⟨

(** [text.length > 60 ? text.slice(0, 60) + '...' : text] *)
Definition truncate (text : string) : string :=
  if (60 <? String.length text)%nat
  then String.substring 0 60 text +:+ "..."
  else text.

(** [s.split(sep)] for a one-character separator. *)
Fixpoint splitOn (sep : ascii) (s : string) : list string :=
  match s with
  | EmptyString => [EmptyString]
  | String c rest =>
      if Ascii.eqb c sep then EmptyString :: splitOn sep rest
      else match splitOn sep rest with
           | seg :: segs => String c seg :: segs
           | [] => [String c EmptyString]
           end
  end.

(** Whether a string has no occurrence of the character. *)
Fixpoint freeOf (sep : ascii) (s : string) : bool :=
  match s with
  | EmptyString => true
  | String c rest => negb (Ascii.eqb c sep) && freeOf sep rest
  end.

(** [type Task = (args?: string) => Promise<any>]: [None] is a call with
    [undefined]. [type TaskMap]: the own properties of the object, in the
    order of [Object.keys]. *)
Definition Task : Type := option string -> Promise unit.
Definition TaskMap : Type := list (string * Task).

(** [allTasks[taskName]] *)
Fixpoint lookupTask (taskName : string) (allTasks : TaskMap) : option Task :=
  match allTasks with
  | [] => None
  | (name, task) :: rest =>
      if String.eqb name taskName then Some task else lookupTask taskName rest
  end.

(** A text between double quotes. *)
Definition quoted (text : string) : string :=
  String JSON.dquote (text +:+ String JSON.dquote EmptyString).
Lemma best_match_threshold targetFields :
  (1 # 2 < snd (best_match targetFields normalized))%Q <->
  exists target, target ∈ targetFields /\ (1 # 2 < score_of normalized target)%Q.
Proof.
  rewrite best_match_foldl. split.
  - intros Hlt.
    destruct (best_step_attained targetFields ("", 0%Q))
      as [Heq|(target & Hin & Heq)]; rewrite Heq in Hlt; simpl in Hlt.
    + discriminate Hlt.
    + by exists target.
  - intros (target & Hin & Hlt).
    eapply Qlt_le_trans; [exact Hlt|]. by apply best_step_upper.
Qed.
End BestMatch.

Lemma generateFieldMapping_foldl headers importType :
  generateFieldMapping headers importType
  = foldl (mapping_step importType) ∅ headers.
Proof. reflexivity. Qed.

Lemma mapping_step_lookup importType header headers :
  forall mapping : gmap string string,
  foldl (mapping_step importType) mapping headers !! header =
    let best := best_match (getTargetFields importType) (normalize header) in
    if Qlt_le_dec (1 # 2) (snd best)
    then (if bool_decide (header ∈ headers) then Some (fst best)
          else mapping !! header)
    else mapping !! header.
Proof.
  cbv zeta. induction headers as [|h l IH]; intros mapping; simpl.
  - by destruct (Qlt_le_dec _ _).
  - rewrite IH. unfold mapping_step. cbv zeta.
    destruct (Qlt_le_dec (1 # 2)
                (snd (best_match (getTargetFields importType) (normalize header))))
      as [Hpass|Hfail].
    + destruct (decide (h = header)) as [->|Hne].
      * rewrite (bool_decide_eq_true_2 (header ∈ header :: l)) by left.
        destruct (Qlt_le_dec _ _) as [_|Hle];
          [|exfalso; by apply (Qle_not_lt _ _ Hle)].
        rewrite lookup_insert_eq. by destruct (bool_decide _).
      * assert (Hl : bool_decide (header ∈ h :: l) = bool_decide (header ∈ l)).
        { apply bool_decide_ext. rewrite elem_of_cons. intuition congruence. }
        rewrite Hl. destruct (bool_decide (header ∈ l)); [done|].
        destruct (Qlt_le_dec _ _); [by rewrite lookup_insert_ne|done].
    + destruct (decide (h = header)) as [->|Hne].
      * destruct (Qlt_le_dec _ _) as [Hlt|_];
          [exfalso; by apply (Qle_not_lt _ _ Hfail)|done].
      * destruct (Qlt_le_dec _ _); [by rewrite lookup_insert_ne|done].
Qed.

(** C3. Mapping threshold: the mapping produced for a list of headers and
    an import kind has an entry for a header exactly when the header is one
    of the source headers and its best similarity score (the greatest score
    of the normalized header against a normalized target field) is strictly
    greater than 0.5; the entry then holds the best match.  So no entry has a
    best score of 0.5 or less, and a header whose best score is 0.5 or less
    is absent. *)
Theorem generateFieldMapping_threshold
    (headers : list string) (importType : ImportType) (header : string) :
  let targetFields := getTargetFields importType in
  let score target := calculateSimilarity (normalize header) (normalize target) in
  let best := best_match targetFields (normalize header) in
  (* the best score is the greatest score over the target fields *)
  ((forall target, target ∈ targetFields -> (score target <= snd best)%Q) /\
   (exists target, target ∈ targetFields /\ (snd best == score target)%Q)) /\
  (* an entry exactly above the threshold *)
  (is_Some (generateFieldMapping headers importType !! header) <->
     header ∈ headers /\ (1 # 2 < snd best)%Q) /\
  (is_Some (generateFieldMapping headers importType !! header) <->
     header ∈ headers /\
     exists target, target ∈ targetFields /\ (1 # 2 < score target)%Q) /\
  (forall targetField,
     generateFieldMapping headers importType !! header = Some targetField ->
     targetField = fst best).
Proof.
  cbv zeta.
  assert (Hlookup := mapping_step_lookup importType header headers ∅).
  rewrite <- generateFieldMapping_foldl in Hlookup. cbv zeta in Hlookup.
  rewrite lookup_empty in Hlookup.
  assert (Hentry :
    is_Some (generateFieldMapping headers importType !! header) <->
    header ∈ headers /\
    (1 # 2 < snd (best_match (getTargetFields importType) (normalize header)))%Q).
  { rewrite Hlookup. destruct (Qlt_le_dec _ _) as [Hlt|Hle].
    - case_bool_decide as Hin.
      + split; [done|]. intros _. by eexists.
      + split; [by intros [? ?]|]. by intros [? _].
    - split; [by intros [? ?]|]. intros [_ Hlt].
      exfalso. by apply (Qle_not_lt _ _ Hle). }
  split; [split|split; [|split]].
  - intros target Hin. rewrite best_match_foldl.
    by apply (best_step_upper (normalize header)).
  - rewrite best_match_foldl.
    destruct (best_step_attained (normalize header) (getTargetFields importType)
                ("", 0%Q)) as [Heq|(target & Hin & ->)]; [|by exists target].
    assert (Hne : exists target, target ∈ getTargetFields importType).
    { destruct importType; eexists; left. }
    destruct Hne as [target Hin]. exists target. split; [done|].
    pose proof (best_step_upper (normalize header) _ ("", 0%Q) _ Hin) as Hup.
    rewrite Heq in *. simpl in *.
    apply Qle_antisym; [|exact Hup].
    apply calculateSimilarity_range.
  - exact Hentry.
  - rewrite Hentry, best_match_threshold. done.
  - intros targetField. rewrite Hlookup.
    destruct (Qlt_le_dec _ _); [|done]. case_bool_decide; [|done]. congruence.
Qed.

(** ** Row validator *)

Lemma string_in_elem (s : string) (l : list string) :
  string_in s l = true <-> s ∈ l.
Proof.
  unfold string_in. rewrite existsb_exists. split.
  - intros (x & Hin & Heq). apply String.eqb_eq in Heq as ->.
    by apply list_elem_of_In.
  - intros Hin. exists s. split; [by apply list_elem_of_In|apply String.eqb_refl].
Qed.

Lemma forEach_from_returns {St X} (f : St -> nat -> X -> result St) (l : list X) :
  (forall s i x, x ∈ l -> exists s', f s i x = Ok s') ->
  forall i s, exists s', forEach_from f i l s = Ok s'.
Proof.
  induction l as [|x l IH]; intros Hf i s; simpl.
  - by eexists.
  - destruct (Hf s i x) as [s1 ->]; [left|]. simpl.
    apply IH. intros s2 j y Hy. apply Hf. by right.
Qed.

(** What a loop keeps ([keep]) and what the iteration at position [j]
    establishes for good ([gain j]). *)
Lemma forEach_from_invariant {St X} (f : St -> nat -> X -> result St)
    (keep : St -> St -> Prop) (gain : nat -> X -> St -> Prop) (l : list X) :
  (forall s, keep s s) ->
  (forall s1 s2 s3, keep s1 s2 -> keep s2 s3 -> keep s1 s3) ->
  (forall s i x s', f s i x = Ok s' -> keep s s' /\ gain i x s') ->
  (forall s s' i x, keep s s' -> gain i x s -> gain i x s') ->
  forall i s s', forEach_from f i l s = Ok s' ->
    keep s s' /\ forall j x, l !! j = Some x -> gain (i + j) x s'.
Proof.
  intros Hrefl Htrans Hstep Hgain.
  induction l as [|x l IH]; intros i s s' Hrun; simpl in Hrun.
  - injection Hrun as <-. split; [done|]. intros j y Hy. by destruct j.
  - destruct (f s i x) as [s1|e] eqn:Hf; simpl in Hrun; [|done].
    destruct (Hstep _ _ _ _ Hf) as [Hk1 Hg1].
    destruct (IH _ _ _ Hrun) as [Hk2 Hg2].
    split; [by eapply Htrans|].
    intros [|j] y Hy; simpl in Hy.
    + injection Hy as <-. rewrite Nat.add_0_r. by eapply Hgain.
    + replace (i + S j) with (S i + j) by lia. by apply Hg2.
Qed.

Section ValidationFacts.
Variable engine : Engine.

Lemma converts_index (row : list jsval) (i : nat) :
  (forall v, v ∈ row -> converts engine v) -> converts engine (index row i).
Proof.
  intros Hrow. unfold index. destruct (row !! i) as [v|] eqn:Hv; simpl.
  - apply Hrow. by eapply list_elem_of_lookup_2.
  - reflexivity.
Qed.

⟩

■ What the exercise asks
Go through the material and select each line with the string "keep" in it.

■ Problem solution
(** What a loop keeps ([keep]) and what the iteration at position [j]
    (keep : St -> St -> Prop) (gain : nat -> X -> St -> Prop) (l : list X) :
  (forall s, keep s s) ->
  (forall s1 s2 s3, keep s1 s2 -> keep s2 s3 -> keep s1 s3) ->
  (forall s i x s', f s i x = Ok s' -> keep s s' /\ gain i x s') ->
  (forall s s' i x, keep s s' -> gain i x s -> gain i x s') ->
    keep s s' /\ forall j x, l !! j = Some x -> gain (i + j) x s'.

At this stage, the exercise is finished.